%%

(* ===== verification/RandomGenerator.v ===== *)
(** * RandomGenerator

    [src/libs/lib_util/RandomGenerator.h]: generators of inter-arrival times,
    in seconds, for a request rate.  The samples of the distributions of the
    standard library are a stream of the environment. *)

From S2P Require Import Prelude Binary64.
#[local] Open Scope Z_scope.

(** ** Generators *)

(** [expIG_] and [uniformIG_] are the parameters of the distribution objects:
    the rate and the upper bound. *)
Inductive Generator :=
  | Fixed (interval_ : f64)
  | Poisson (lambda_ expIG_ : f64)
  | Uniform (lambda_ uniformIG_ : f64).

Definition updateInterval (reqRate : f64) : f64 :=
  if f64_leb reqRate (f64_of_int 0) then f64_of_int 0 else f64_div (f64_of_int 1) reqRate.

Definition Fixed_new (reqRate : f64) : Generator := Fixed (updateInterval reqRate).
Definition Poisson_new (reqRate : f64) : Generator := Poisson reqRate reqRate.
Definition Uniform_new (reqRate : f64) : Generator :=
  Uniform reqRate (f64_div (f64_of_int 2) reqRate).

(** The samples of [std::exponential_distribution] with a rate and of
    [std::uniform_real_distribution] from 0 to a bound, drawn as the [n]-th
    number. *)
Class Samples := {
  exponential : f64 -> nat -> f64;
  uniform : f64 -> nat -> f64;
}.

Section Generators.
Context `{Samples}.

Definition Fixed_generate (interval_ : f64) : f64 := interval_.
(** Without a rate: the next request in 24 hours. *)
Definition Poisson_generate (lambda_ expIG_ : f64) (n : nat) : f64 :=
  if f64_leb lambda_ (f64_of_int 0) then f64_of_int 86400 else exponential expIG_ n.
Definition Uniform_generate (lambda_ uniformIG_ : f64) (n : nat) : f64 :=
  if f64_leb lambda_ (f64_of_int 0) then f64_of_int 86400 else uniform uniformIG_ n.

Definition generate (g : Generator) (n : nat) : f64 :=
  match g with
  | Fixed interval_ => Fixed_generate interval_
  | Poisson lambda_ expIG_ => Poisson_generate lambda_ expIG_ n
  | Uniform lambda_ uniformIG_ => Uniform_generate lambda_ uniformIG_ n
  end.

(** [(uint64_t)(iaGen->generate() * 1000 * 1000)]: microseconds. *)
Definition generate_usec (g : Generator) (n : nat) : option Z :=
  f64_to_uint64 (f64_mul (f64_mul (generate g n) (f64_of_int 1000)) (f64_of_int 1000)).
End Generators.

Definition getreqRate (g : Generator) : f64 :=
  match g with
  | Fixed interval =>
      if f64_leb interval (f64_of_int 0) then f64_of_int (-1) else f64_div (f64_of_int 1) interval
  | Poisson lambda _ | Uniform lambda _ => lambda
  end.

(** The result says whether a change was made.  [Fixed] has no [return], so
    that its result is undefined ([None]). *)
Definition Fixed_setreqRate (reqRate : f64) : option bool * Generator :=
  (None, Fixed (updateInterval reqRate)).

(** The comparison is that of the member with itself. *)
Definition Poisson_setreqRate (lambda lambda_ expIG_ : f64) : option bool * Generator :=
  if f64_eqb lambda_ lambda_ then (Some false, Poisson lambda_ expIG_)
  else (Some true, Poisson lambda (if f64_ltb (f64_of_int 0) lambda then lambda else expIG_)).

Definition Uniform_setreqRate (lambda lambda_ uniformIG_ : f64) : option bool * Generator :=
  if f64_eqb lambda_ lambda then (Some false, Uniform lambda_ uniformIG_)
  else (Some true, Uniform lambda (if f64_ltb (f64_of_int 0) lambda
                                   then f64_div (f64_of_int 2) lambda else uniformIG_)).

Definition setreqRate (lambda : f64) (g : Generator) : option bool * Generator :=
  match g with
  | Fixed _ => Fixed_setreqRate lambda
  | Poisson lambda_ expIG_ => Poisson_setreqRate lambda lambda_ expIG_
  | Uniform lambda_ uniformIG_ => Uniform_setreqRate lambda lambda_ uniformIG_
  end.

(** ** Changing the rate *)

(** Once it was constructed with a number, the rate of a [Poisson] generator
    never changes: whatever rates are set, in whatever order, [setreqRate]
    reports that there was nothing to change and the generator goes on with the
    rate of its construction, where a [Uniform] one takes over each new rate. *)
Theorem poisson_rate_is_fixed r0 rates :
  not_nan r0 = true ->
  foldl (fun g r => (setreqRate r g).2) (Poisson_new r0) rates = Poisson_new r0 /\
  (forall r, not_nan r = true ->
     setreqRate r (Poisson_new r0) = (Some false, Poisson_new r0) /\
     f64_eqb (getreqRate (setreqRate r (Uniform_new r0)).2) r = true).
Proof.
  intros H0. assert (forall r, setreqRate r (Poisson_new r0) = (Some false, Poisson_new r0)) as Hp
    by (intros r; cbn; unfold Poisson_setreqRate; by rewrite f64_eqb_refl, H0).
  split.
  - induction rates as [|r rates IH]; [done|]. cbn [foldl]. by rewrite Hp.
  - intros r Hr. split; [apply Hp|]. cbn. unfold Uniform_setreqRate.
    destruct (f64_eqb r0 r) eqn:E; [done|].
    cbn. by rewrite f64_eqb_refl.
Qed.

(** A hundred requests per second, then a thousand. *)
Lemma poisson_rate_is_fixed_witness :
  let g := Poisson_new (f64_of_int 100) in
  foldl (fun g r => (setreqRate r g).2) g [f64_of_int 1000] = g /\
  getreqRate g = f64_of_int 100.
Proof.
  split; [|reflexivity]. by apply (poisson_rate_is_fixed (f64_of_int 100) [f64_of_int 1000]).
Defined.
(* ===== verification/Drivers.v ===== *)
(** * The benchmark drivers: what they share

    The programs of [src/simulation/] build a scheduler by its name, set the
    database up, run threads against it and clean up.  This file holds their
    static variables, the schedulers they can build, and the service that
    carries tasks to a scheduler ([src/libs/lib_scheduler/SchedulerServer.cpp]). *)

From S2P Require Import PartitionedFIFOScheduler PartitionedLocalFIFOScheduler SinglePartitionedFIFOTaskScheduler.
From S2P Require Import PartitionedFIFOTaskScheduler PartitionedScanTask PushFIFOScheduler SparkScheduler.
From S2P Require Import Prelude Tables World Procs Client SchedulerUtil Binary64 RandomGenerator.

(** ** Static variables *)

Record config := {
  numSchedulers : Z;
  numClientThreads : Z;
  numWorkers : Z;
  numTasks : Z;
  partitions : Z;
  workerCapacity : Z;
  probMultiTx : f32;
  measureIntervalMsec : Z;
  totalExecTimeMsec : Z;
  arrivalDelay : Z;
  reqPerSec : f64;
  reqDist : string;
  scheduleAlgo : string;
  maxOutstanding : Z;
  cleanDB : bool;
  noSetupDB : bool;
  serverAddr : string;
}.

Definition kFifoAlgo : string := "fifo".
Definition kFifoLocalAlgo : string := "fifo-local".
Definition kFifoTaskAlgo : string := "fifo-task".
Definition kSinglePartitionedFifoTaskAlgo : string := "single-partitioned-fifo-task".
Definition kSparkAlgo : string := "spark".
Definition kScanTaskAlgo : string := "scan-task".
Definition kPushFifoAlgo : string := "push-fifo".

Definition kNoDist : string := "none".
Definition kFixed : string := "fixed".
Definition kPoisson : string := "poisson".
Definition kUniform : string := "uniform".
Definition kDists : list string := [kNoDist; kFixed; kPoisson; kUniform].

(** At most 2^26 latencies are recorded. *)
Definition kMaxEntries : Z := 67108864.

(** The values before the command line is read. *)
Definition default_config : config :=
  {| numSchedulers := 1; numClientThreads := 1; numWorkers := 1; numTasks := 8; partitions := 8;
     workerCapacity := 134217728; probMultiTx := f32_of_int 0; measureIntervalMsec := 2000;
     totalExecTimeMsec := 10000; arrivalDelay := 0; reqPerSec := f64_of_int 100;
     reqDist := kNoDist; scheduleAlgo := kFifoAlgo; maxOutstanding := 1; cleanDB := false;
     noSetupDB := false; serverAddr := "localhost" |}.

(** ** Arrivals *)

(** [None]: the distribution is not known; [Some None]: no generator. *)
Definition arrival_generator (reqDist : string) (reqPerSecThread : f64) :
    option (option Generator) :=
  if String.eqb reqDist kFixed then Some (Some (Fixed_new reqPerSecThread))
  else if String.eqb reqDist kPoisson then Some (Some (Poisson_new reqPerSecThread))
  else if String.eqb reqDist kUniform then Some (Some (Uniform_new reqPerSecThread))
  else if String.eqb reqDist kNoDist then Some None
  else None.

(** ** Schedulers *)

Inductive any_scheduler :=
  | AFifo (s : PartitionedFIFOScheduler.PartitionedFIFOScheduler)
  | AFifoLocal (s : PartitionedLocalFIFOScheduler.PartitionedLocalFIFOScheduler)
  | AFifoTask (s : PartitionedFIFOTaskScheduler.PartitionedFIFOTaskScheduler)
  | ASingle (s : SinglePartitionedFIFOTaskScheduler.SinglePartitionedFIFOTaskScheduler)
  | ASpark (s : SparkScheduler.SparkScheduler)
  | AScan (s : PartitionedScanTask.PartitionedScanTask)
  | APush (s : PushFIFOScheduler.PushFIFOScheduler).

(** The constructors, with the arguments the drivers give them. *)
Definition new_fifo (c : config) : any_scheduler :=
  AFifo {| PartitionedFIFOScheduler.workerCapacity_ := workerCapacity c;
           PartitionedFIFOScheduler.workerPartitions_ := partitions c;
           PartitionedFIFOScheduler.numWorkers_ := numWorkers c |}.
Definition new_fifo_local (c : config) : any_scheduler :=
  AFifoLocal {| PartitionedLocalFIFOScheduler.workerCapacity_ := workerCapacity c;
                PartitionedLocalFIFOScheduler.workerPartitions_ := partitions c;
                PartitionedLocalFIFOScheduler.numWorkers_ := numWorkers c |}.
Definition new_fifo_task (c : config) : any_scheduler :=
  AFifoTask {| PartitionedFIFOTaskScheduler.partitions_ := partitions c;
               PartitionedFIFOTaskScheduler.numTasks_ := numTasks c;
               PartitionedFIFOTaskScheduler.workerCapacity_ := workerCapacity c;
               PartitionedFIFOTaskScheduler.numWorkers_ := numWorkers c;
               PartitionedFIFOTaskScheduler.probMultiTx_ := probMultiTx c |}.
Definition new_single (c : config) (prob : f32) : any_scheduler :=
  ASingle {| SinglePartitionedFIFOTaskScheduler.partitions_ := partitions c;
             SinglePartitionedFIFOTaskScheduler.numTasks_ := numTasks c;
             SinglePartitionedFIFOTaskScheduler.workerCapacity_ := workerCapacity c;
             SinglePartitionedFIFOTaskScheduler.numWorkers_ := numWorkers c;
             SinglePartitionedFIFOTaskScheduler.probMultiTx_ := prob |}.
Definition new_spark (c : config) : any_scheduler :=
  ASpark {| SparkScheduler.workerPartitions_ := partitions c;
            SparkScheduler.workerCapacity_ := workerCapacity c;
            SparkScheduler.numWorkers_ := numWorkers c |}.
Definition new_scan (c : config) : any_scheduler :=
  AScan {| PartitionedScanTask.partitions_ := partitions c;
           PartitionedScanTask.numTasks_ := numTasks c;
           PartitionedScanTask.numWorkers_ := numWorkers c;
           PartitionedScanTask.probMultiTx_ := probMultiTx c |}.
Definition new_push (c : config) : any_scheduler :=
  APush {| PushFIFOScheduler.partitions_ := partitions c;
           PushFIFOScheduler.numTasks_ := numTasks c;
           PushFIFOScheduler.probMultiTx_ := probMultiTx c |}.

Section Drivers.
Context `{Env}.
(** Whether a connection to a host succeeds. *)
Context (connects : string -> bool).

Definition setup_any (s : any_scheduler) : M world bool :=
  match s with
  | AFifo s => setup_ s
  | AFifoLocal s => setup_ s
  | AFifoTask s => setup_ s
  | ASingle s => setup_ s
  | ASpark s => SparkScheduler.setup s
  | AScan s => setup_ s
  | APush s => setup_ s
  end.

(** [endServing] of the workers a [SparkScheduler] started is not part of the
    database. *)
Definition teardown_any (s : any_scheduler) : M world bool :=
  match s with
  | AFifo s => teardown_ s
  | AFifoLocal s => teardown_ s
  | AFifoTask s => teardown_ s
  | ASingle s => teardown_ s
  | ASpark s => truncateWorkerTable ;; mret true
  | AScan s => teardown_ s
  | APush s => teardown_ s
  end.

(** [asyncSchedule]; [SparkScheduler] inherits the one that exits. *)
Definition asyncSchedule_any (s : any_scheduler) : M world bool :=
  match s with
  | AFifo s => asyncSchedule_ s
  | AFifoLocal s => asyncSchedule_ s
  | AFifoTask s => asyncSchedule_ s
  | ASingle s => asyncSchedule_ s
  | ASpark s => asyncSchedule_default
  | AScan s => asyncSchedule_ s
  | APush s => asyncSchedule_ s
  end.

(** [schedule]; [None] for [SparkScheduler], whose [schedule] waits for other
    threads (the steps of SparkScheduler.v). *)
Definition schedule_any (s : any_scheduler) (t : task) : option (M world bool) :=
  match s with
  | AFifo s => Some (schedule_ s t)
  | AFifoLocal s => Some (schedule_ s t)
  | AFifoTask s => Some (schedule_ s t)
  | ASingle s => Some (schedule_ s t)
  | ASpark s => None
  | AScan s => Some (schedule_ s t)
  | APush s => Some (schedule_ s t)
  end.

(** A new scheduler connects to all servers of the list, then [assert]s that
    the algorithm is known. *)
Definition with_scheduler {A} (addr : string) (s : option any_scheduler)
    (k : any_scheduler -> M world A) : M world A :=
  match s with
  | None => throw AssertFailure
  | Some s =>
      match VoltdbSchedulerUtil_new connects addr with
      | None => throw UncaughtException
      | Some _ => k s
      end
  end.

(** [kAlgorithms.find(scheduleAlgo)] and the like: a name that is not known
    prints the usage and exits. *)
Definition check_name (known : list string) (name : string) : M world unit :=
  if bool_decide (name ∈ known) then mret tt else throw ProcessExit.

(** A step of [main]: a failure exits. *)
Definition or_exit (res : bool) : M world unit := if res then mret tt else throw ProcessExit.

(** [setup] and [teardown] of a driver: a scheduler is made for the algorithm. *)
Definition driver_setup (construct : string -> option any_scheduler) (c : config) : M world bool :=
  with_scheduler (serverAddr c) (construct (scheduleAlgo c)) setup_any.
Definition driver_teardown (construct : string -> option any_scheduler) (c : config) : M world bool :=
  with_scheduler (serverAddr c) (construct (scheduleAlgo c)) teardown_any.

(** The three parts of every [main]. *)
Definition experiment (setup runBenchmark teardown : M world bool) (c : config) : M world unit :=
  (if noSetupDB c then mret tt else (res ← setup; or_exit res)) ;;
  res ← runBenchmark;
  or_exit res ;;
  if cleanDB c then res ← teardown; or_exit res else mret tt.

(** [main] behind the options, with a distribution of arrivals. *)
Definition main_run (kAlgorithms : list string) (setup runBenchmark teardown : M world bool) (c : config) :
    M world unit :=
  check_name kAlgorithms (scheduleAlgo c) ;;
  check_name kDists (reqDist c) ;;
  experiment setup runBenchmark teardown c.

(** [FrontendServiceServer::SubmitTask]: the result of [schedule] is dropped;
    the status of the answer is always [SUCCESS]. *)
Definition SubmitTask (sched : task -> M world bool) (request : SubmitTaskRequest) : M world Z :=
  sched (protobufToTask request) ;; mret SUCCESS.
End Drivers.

%%

* Problem statement
All lines in the records that contain "Section" are to be copied and returned.

* Output for this task
Section Generators.
Section Drivers.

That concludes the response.